(** ** Percent decoding *)

Definition hex_digit_of (c : Z) : option Z :=
  if (48 <=? c) && (c <=? 57) then Some (c - 48)
  else if (65 <=? c) && (c <=? 70) then Some (c - 55)
  else if (97 <=? c) && (c <=? 102) then Some (c - 87)
  else None.

(** [strtol(hex, NULL, 16)] of two characters: white space and a sign may
    come first, and the number ends at the first other character. *)
Definition strtol2 (a b : Z) : Z :=
  let blank c := (c =? 32) || ((9 <=? c) && (c <=? 13)) in
  match hex_digit_of a, hex_digit_of b with
  | Some x, Some y => 16 * x + y
  | Some x, None => x
  | None, Some y => if blank a || (a =? 43) then y else if a =? 45 then - y else 0
  | None, None => 0
  end.

Fixpoint url_loop (data : bytes) : bytes :=
  match data with
  | [] => []
  | 37 :: a :: b :: data' => u8 (strtol2 a b) :: url_loop data'
  | c :: data' => (if c =? 43 then 32 else c) :: url_loop data'
  end.

(** The bytes written to the buffer of strlen(data) + 1 bytes. *)
Definition URLDecoding (data : bytes) : bytes := url_loop data.

(** Percent encoding of every byte. *)
Definition hex_char (d : Z) : Z := if d <? 10 then 48 + d else 55 + d.
Definition pct_encode (s : bytes) : bytes := flat_map (fun b => [37; hex_char (b / 16); hex_char (b mod 16)]) s.

Lemma hex_digit_of_char d : 0 <= d < 16 -> hex_digit_of (hex_char d) = Some d.
Proof.
  intros Hd. unfold hex_char, hex_digit_of. destruct (Z.ltb_spec d 10).
  - destruct ((48 <=? 48 + d) && (48 + d <=? 57)) eqn:E; [f_equal; lia|lia].
  - destruct ((48 <=? 55 + d) && (55 + d <=? 57)) eqn:E; [lia|].
    destruct ((65 <=? 55 + d) && (55 + d <=? 70)) eqn:E'; [f_equal; lia|lia].
Qed.

(** Decoding restores every string of bytes from its percent encoding, and
    what is written never exceeds the string it is read from, so it fits the
    buffer. *)
Theorem url_decoding_correct s : bytes_ok s ->
  URLDecoding (pct_encode s) = s /\ forall data, (length (URLDecoding data) <= length data)%nat.
Proof.
  intros Hok. split.
  - unfold URLDecoding. induction Hok as [|b s Hb _ IH]; [done|]. unfold byte_ok in Hb.
    change (pct_encode (b :: s)) with (37 :: hex_char (b / 16) :: hex_char (b mod 16) :: pct_encode s).
    change (url_loop (37 :: hex_char (b / 16) :: hex_char (b mod 16) :: pct_encode s))
      with (u8 (strtol2 (hex_char (b / 16)) (hex_char (b mod 16))) :: url_loop (pct_encode s)).
    rewrite IH. f_equal. unfold strtol2. pose proof (Z.mod_pos_bound b 16 ltac:(lia)).
    assert (0 <= b / 16 < 16) by (split; [apply Z.div_pos; lia|apply Z.div_lt_upper_bound; lia]).
    rewrite !hex_digit_of_char by done. rewrite <- Z.div_mod by lia. apply u8_small. lia.
  - intros data. unfold URLDecoding. induction data as [data IH] using (induction_ltof1 _ (@length Z)). unfold ltof in IH.
    destruct data as [|c data]; [done|]. assert (length (url_loop data) <= length data)%nat as H1 by (apply IH; cbn; lia).
    destruct (decide (c = 37)) as [->|Hc].
    + destruct data as [|a [|b data]]; [cbn; lia|change (url_loop [37; a]) with (37 :: url_loop [a]); cbn [length] in *; lia|].
      assert (length (url_loop data) <= length data)%nat by (apply IH; cbn; lia).
      change (url_loop (37 :: a :: b :: data)) with (u8 (strtol2 a b) :: url_loop data). cbn [length]. lia.
    + assert (url_loop (c :: data) = (if c =? 43 then 32 else c) :: url_loop data) as ->.
      { cbn [url_loop]. destruct c as [|c|c]; try done.
        do 6 (destruct c as [c|c|]; try done). }
      cbn [length]. lia.
Qed.

(** ** Authorization *)

Definition SUCCEED : Z := 0.
Definition UNKNOWN_MISTAKE : Z := 102.
Definition WRONG_USERNAME_OR_PASSWORD : Z := 103.
Definition EMPTY_USERNAME_OR_PASSWORD : Z := 104.
Definition REQ_PARAM_ERROR : Z := 108.

Inductive http_auth_type := BASIC | JWT | NO_AUTH.

Record conf_http_server := ConfHttpServer {
  hs_auth_type : http_auth_type;
  hs_username : bytes;
  hs_password : bytes
}.

(** What process_request reads of an http_msg; a string that is NULL is [None]. *)
Record http_msg := HttpMsg {
  hm_method : bytes;
  hm_uri : option bytes;
  hm_token : option bytes
}.

(** ** Splitting *)

Lemma strchr_app c pre post : (c ∉ pre) -> strchr (pre ++ c :: post) c = Some (c :: post).
Proof.
  induction pre as [|a pre IH]; intros Hn; cbn; [by rewrite Z.eqb_refl|].
  apply not_elem_of_cons in Hn as [Hne Hn]. rewrite (proj2 (Z.eqb_neq a c)) by congruence. by apply IH.
Qed.

Lemma take_before (pre post : bytes) : take (length (pre ++ post) - length post) (pre ++ post) = pre.
Proof. rewrite length_app, Nat.add_sub. apply take_app_length. Qed.

Lemma split_loop_pieces c ps rest fuel acc :
  Forall (fun p => c ∉ p) ps -> (c ∉ rest) -> (length ps <= fuel)%nat ->
  split_loop c fuel (concat (map (fun p => p ++ [c]) ps) ++ rest) acc = Some (acc ++ ps, rest).
Proof.
  intros Hps Hrest. revert fuel acc. induction Hps as [|p ps Hp _ IH]; intros fuel acc Hf.
  - cbn [map concat app]. rewrite app_nil_r. destruct fuel; cbn; by rewrite (proj2 (strchr_None rest c) Hrest).
  - destruct fuel as [|fuel]; [cbn in Hf; lia|]. cbn [map concat split_loop].
    replace (((p ++ [c]) ++ concat (map (fun p => p ++ [c]) ps)) ++ rest)
      with (p ++ c :: (concat (map (fun p => p ++ [c]) ps) ++ rest)) by by rewrite <- !app_assoc.
    rewrite strchr_app by done. rewrite take_before. cbn [tail].
    rewrite IH by (cbn in Hf; lia). by rewrite <- app_assoc.
Qed.

Lemma pieces_length c (ps : list bytes) : (length ps <= length (concat (map (fun p => p ++ [c]) ps)))%nat.
Proof. induction ps as [|p ps IH]; [done|]. cbn. rewrite !length_app. cbn. lia. Qed.

(** Each turn consumes a character, so the length is fuel enough. *)
Lemma split_loop_total c fuel str acc : (length str <= fuel)%nat ->
  exists pieces rest, split_loop c fuel str acc = Some (acc ++ pieces, rest).
Proof.
  revert str acc. induction fuel as [|fuel IH]; intros str acc Hl; cbn [split_loop];
    destruct (strchr str c) as [t|] eqn:E.
  - apply strchr_Some in E as (pre & post & -> & -> & _). rewrite length_app in Hl. cbn in Hl. lia.
  - exists [], str. by rewrite app_nil_r.
  - apply strchr_Some in E as (pre & post & -> & -> & _). rewrite length_app in Hl. cbn in Hl.
    destruct (IH post (acc ++ [take (length (pre ++ c :: post) - length (c :: post)) (pre ++ c :: post)])) as (ps & r & E); [lia|].
    exists (take (length (pre ++ c :: post) - length (c :: post)) (pre ++ c :: post) :: ps), r.
    cbn [tail]. rewrite E. by rewrite <- app_assoc.
  - exists [], str. by rewrite app_nil_r.
Qed.

Lemma uri_parse_tree_total path : exists t, uri_parse_tree path = Some t.
Proof.
  unfold uri_parse_tree. destruct (strstr path REST_URI_ROOT) as [s|]; [|by eexists].
  destruct (split_loop_total 47 (length (drop (length REST_URI_ROOT) s)) (drop (length REST_URI_ROOT) s) []) as (ps & r & E); [done|].
  rewrite E. cbn [mbind option_bind app]. destruct ps; [by eexists|]. destruct (0 <? blen r); by eexists.
Qed.

Lemma uri_param_parse_total path : exists ps, uri_param_parse path = Some ps.
Proof.
  unfold uri_param_parse. destruct (split_loop_total 38 (length path) path []) as (ps & r & E); [done|].
  rewrite E. cbn [mbind option_bind app]. destruct ps, (strchr r 61); by eexists.
Qed.

(** Parsing always ends, whatever the URI. *)
Lemma uri_parse_total uri : exists u, uri_parse uri = Some u.
Proof.
  unfold uri_parse. destruct (_ || _); [by eexists|]. destruct (strchr uri 63) as [p|].
  - destruct (uri_param_parse_total (tail p)) as [ps Ep].
    destruct (uri_parse_tree_total (take (length uri - length p) uri)) as [t Et].
    destruct (3 <=? blen (tail p)); rewrite ?Ep; cbn [mbind option_bind]; rewrite Et; by eexists.
  - destruct (uri_parse_tree_total uri) as [t ->]. by eexists.
Qed.

(** ** Printing a URI and parsing it *)

Definition print_kv (p : kv) : bytes := kv_key p ++ [61] ++ kv_value p.

Fixpoint print_params (ps : list kv) : bytes :=
  match ps with
  | [] => []
  | [p] => print_kv p
  | p :: ps' => print_kv p ++ [38] ++ print_params ps'
  end.

Definition print_uri (segs : list bytes) (params : list kv) : bytes :=
  REST_URI_ROOT ++ concat (map (fun s => [47] ++ s) segs) ++
  match params with [] => [] | _ => [63] ++ print_params params end.

Definition seg_ok (s : bytes) : Prop := s <> [] /\ (47 ∉ s) /\ (63 ∉ s).

Definition kv_ok (p : kv) : Prop :=
  kv_key p <> [] /\ (61 ∉ kv_key p) /\ (38 ∉ kv_key p) /\ kv_value p <> [] /\ (38 ∉ kv_value p).

(** The segments as nodes: an empty one before the first slash, the last one
    marked. *)
Definition nodes_of (segs : list bytes) : list tree :=
  map (fun p => Tree p false) ([] :: removelast segs) ++ [Tree (List.last segs []) true].

Lemma segs_pieces segs : segs <> [] ->
  concat (map (fun s => [47] ++ s) segs) =
  concat (map (fun p => p ++ [47]) ([] :: removelast segs)) ++ List.last segs [].
Proof.
  induction segs as [|s segs IH]; intros Hne; [done|]. destruct segs as [|s' segs]; [cbn; by rewrite app_nil_r|].
  change (concat (map (fun s0 => [47] ++ s0) (s :: s' :: segs))) with
    (([47] ++ s) ++ concat (map (fun s0 => [47] ++ s0) (s' :: segs))).
  rewrite IH by done. change (removelast (s :: s' :: segs)) with (s :: removelast (s' :: segs)).
  cbn [map concat app]. change (List.last (s :: s' :: segs) []) with (List.last (s' :: segs) []).
  by rewrite <- !app_assoc.
Qed.

Lemma removelast_Forall {A} (P : A -> Prop) l : Forall P l -> Forall P (removelast l).
Proof.
  induction 1 as [|a l Ha Hl IH]; [constructor|]. destruct l; [constructor|].
  change (removelast (a :: a0 :: l)) with (a :: removelast (a0 :: l)). by constructor.
Qed.

Lemma last_Forall {A} (P : A -> Prop) l d : Forall P l -> l <> [] -> P (List.last l d).
Proof. induction 1 as [|a l Ha Hl IH]; [done|]. intros _. destruct l; [done|]. by apply IH. Qed.

Lemma uri_parse_tree_print segs : segs <> [] -> Forall seg_ok segs ->
  uri_parse_tree (REST_URI_ROOT ++ concat (map (fun s => [47] ++ s) segs)) = Some (nodes_of segs).
Proof.
  intros Hne Hok. unfold uri_parse_tree.
  assert (strstr (REST_URI_ROOT ++ concat (map (fun s => [47] ++ s) segs)) REST_URI_ROOT
    = Some (REST_URI_ROOT ++ concat (map (fun s => [47] ++ s) segs))) as ->.
  { destruct (REST_URI_ROOT ++ concat (map (fun s => [47] ++ s) segs)) eqn:E; [done|]. rewrite <- E. cbn [strstr].
    assert (is_prefix REST_URI_ROOT (REST_URI_ROOT ++ concat (map (fun s => [47] ++ s) segs)) = true) as Hp
      by (apply is_prefix_spec; by eexists).
    unfold strstr. rewrite E in Hp |- *. by rewrite Hp. }
  rewrite drop_app_length, segs_pieces by done.
  assert (Forall (fun p => 47 ∉ p) ([] :: removelast segs)) as Hps.
  { constructor; [apply not_elem_of_nil|]. apply removelast_Forall. eapply Forall_impl; [exact Hok|]. by intros s (_ & ? & _). }
  destruct (last_Forall seg_ok segs [] Hok Hne) as (Hl1 & Hl2 & _).
  rewrite split_loop_pieces; [|done|done|].
  - cbn [mbind option_bind app]. unfold blen. destruct (List.last segs []) as [|c l] eqn:El; [done|].
    unfold nodes_of. by rewrite El.
  - rewrite length_app. pose proof (pieces_length 47 ([] :: removelast segs)). lia.
Qed.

________

**What to work on**: Beginning at the line above with "else if (97" and finishing at the line with "Definition strtol2 (a", return each line exactly and return nothing else.

**Final answer**:
  else if (97 <=? c) && (c <=? 102) then Some (c - 87)
  else None.

(** [strtol(hex, NULL, 16)] of two characters: white space and a sign may
    come first, and the number ends at the first other character. *)
Definition strtol2 (a b : Z) : Z :=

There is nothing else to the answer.